ACTIVITY ::
Your output should be the lines from the start of the data through the line containing "so they hold", exactly and nothing more.

*** Opening THE DATA ***

(* ===== verification/XhciController.v ===== *)
(** * The USB host controller driver: [src/xhci.h], [src/xhci.cc]

    The controller is read through memory mapped registers and shared memory.
    What it answers is an environment [hw]: the value of a register at each
    access, the entries of the event ring and the bytes it has written by DMA;
    what the driver writes to registers is logged.  Theorems quantify over [hw],
    so they hold for every behaviour of the hardware.  Objects in shared memory
    are values together with the physical address the driver tells the
    controller.  What the code prints is left out. *)

From S2P Require Import Prelude KernelBase KernelInput Scheduler Pci Xhci.
Import KernelBase.Bits.

(** ** Arrays *)

(** [a[i]] with a C index. *)
Definition get_at {A} (l : list A) (i : Z) : res A :=
  if i <? 0 then Stop BadPointer else deref (l !! Z.to_nat i).
Definition set_at {A} (l : list A) (i : Z) (x : A) : res (list A) :=
  run get_at l i; Done (<[Z.to_nat i := x]> l).

(** ** Registers *)

(** Capability, operational and runtime registers by offset, doorbells by
    index, the counter of the timer, and the configuration space of the bus. *)
Inductive reg := Cap (ofs : Z) | Op (ofs : Z) | Rt (ofs : Z) | Db (idx : Z) | HpetCounter | PciConfig (addr : Z).
#[global] Instance reg_eq_dec : EqDecision reg.
Proof. solve_decision. Defined.

(** [hw_reg t r]: what the [t]-th register access reads in [r]. *)
Record hw := Hw { hw_reg : nat -> reg -> Z; hw_event : nat -> BasicTRB; hw_dma : Z -> Z }.
(** The number of reads, the writes (the latest first), and the number of
    blocks allocated for the device. *)
Record io := Io { now : nat; log : list (reg * Z); allocs : nat }.
Definition read_reg (h : hw) (r : reg) (i : io) : Z * io := (hw_reg h (now i) r, Io (S (now i)) (log i) (allocs i)).
Definition write_reg (r : reg) (v : Z) (i : io) : io := Io (now i) ((r, v) :: log i) (allocs i).
(** [while (!stop(read))]; at most [fuel] reads. *)
Fixpoint wait_reg (fuel : nat) (h : hw) (r : reg) (stop : Z -> bool) (i : io) : res io :=
  match fuel with
  | O => Stop FuelOut
  | S fuel' => let '(v, i) := read_reg h r i in if stop v then Done i else wait_reg fuel' h r stop i
  end.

*** Closing THE DATA ***

SOLUTION BELOW ::
(* ===== verification/XhciController.v ===== *)
(** * The USB host controller driver: [src/xhci.h], [src/xhci.cc]

    The controller is read through memory mapped registers and shared memory.
    What it answers is an environment [hw]: the value of a register at each
    access, the entries of the event ring and the bytes it has written by DMA;
    what the driver writes to registers is logged.  Theorems quantify over [hw],
    so they hold for every behaviour of the hardware.  Objects in shared memory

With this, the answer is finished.